Set down exactly the lines of the listing below, please, beginning with the first and ending with the line that holds "a null character and".

* * * * * * *

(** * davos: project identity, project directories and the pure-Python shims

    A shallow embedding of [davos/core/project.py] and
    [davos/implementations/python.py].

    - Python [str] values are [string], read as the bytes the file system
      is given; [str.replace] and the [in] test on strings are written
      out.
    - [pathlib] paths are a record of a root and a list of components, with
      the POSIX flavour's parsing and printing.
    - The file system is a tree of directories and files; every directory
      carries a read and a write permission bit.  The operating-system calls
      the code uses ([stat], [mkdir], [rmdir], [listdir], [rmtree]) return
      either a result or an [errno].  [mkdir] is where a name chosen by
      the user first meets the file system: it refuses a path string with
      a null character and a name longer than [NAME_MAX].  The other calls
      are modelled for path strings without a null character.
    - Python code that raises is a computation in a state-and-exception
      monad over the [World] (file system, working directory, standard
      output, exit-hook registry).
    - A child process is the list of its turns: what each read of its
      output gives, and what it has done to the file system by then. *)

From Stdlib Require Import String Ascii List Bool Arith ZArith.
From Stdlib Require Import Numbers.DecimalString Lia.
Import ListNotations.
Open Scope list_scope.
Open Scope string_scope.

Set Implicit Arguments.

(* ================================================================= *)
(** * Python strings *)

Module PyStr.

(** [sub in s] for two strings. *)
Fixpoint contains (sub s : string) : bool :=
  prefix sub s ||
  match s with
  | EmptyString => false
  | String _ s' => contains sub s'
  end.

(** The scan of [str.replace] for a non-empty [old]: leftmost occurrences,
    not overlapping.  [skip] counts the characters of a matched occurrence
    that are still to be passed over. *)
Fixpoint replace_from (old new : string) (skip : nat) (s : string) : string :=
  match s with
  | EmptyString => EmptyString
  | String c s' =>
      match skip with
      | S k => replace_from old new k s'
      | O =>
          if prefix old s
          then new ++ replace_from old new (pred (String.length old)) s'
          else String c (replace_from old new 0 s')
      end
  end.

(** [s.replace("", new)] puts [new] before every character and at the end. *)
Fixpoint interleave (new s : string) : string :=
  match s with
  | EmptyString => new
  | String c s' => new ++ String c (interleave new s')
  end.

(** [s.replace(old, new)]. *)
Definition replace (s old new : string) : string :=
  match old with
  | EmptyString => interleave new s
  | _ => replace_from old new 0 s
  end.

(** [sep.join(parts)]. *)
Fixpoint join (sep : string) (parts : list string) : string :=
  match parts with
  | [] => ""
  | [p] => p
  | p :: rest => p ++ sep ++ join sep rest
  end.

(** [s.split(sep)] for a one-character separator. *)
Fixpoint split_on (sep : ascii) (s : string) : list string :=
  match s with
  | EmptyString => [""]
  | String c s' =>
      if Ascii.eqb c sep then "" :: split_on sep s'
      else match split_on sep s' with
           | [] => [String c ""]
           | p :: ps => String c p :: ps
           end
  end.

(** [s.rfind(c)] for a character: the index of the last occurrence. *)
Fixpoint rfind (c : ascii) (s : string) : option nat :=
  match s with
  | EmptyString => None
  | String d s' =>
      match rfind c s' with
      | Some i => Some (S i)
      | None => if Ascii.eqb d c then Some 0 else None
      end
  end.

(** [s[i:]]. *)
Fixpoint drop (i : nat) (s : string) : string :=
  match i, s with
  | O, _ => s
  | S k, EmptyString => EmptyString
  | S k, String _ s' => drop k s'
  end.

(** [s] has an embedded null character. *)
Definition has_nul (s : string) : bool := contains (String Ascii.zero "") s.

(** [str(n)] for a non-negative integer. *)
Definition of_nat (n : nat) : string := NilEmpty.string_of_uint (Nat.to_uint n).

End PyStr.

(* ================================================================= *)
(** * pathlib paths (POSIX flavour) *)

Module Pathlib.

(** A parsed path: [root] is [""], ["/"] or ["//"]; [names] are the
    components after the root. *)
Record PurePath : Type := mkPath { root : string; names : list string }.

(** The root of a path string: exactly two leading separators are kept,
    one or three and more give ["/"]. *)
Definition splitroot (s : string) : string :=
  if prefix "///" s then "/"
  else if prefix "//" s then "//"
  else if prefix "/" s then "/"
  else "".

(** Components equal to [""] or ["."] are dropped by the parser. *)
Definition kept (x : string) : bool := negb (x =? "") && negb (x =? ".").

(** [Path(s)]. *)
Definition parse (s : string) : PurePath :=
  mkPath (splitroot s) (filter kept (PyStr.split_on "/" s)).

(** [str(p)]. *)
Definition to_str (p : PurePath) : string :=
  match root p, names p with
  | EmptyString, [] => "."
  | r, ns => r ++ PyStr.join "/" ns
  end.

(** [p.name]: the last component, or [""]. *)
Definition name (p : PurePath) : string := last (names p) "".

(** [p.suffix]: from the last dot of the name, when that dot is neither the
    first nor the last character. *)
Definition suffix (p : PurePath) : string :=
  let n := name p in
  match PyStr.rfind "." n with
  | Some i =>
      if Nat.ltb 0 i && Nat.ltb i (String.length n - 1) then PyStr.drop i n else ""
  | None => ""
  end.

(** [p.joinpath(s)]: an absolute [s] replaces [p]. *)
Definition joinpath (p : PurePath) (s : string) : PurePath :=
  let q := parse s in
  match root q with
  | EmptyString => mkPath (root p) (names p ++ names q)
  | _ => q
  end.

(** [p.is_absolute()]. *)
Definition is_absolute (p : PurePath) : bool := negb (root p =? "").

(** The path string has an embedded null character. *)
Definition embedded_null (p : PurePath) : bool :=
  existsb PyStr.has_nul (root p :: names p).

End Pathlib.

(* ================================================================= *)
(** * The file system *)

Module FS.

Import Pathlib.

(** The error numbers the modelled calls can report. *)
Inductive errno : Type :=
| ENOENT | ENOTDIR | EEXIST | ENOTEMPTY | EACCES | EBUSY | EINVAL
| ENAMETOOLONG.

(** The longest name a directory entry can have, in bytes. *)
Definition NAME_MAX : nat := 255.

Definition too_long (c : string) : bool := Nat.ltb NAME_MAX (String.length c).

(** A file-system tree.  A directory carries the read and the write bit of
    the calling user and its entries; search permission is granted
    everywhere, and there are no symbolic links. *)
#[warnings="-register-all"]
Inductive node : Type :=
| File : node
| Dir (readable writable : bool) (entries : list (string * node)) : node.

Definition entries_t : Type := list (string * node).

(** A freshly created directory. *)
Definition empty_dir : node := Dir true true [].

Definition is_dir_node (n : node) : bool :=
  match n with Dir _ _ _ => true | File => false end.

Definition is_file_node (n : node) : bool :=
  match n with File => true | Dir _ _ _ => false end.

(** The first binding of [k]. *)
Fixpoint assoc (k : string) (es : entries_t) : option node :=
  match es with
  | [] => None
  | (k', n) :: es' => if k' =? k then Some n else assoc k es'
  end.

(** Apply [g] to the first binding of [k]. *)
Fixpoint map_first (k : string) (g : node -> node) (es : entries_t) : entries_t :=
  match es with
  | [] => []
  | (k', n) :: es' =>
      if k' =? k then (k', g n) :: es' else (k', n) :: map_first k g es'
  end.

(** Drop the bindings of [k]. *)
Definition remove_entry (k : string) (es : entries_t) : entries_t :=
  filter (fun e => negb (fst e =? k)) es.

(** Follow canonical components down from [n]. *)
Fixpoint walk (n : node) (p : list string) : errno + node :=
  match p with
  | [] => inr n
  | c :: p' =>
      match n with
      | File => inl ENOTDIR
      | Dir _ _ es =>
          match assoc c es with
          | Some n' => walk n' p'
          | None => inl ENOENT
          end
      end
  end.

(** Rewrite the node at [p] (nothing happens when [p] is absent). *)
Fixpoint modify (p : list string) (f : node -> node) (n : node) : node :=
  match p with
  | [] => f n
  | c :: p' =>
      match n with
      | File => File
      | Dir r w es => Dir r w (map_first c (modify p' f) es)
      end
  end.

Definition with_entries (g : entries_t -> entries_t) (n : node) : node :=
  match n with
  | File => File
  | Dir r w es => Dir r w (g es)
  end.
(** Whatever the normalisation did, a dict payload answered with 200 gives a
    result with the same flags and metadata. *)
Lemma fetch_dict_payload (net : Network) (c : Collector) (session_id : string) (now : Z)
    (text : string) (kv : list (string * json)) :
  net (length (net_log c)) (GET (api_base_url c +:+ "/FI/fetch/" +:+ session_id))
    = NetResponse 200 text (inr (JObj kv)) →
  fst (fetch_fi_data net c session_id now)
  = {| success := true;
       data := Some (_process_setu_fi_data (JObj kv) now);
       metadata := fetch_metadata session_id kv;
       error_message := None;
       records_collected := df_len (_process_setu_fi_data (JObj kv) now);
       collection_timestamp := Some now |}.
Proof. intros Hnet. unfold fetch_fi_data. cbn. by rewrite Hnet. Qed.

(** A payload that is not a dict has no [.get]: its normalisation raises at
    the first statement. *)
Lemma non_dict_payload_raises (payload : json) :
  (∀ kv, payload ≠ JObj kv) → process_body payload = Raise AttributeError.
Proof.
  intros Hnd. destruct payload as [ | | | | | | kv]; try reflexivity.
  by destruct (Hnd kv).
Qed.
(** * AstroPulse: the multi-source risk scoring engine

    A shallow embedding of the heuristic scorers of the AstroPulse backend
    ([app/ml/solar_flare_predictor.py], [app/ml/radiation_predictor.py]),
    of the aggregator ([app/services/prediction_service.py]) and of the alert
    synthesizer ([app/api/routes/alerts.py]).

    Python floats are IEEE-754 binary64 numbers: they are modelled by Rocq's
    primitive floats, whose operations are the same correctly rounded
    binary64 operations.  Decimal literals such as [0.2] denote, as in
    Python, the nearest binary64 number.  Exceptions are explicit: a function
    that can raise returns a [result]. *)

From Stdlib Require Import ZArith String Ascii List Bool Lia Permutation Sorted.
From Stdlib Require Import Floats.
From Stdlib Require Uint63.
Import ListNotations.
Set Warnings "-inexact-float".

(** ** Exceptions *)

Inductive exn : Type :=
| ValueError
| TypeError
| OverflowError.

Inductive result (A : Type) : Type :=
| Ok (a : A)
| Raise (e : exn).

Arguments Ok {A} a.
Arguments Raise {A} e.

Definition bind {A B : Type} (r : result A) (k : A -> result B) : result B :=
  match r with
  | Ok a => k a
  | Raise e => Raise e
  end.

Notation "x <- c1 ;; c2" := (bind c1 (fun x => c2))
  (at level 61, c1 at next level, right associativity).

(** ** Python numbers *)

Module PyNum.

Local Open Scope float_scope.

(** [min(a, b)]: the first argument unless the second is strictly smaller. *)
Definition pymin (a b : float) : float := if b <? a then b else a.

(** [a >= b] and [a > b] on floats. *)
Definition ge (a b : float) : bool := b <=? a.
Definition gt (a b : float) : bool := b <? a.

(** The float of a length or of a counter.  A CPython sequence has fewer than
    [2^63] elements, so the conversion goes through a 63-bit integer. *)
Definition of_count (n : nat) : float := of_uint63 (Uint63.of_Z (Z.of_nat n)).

* * * * * * *

SOLUTION:
(** * davos: project identity, project directories and the pure-Python shims

    A shallow embedding of [davos/core/project.py] and
    [davos/implementations/python.py].

    - Python [str] values are [string], read as the bytes the file system
      is given; [str.replace] and the [in] test on strings are written
      out.
    - [pathlib] paths are a record of a root and a list of components, with
      the POSIX flavour's parsing and printing.
    - The file system is a tree of directories and files; every directory
      carries a read and a write permission bit.  The operating-system calls
      the code uses ([stat], [mkdir], [rmdir], [listdir], [rmtree]) return
      either a result or an [errno].  [mkdir] is where a name chosen by
      the user first meets the file system: it refuses a path string with
      a null character and a name longer than [NAME_MAX].  The other calls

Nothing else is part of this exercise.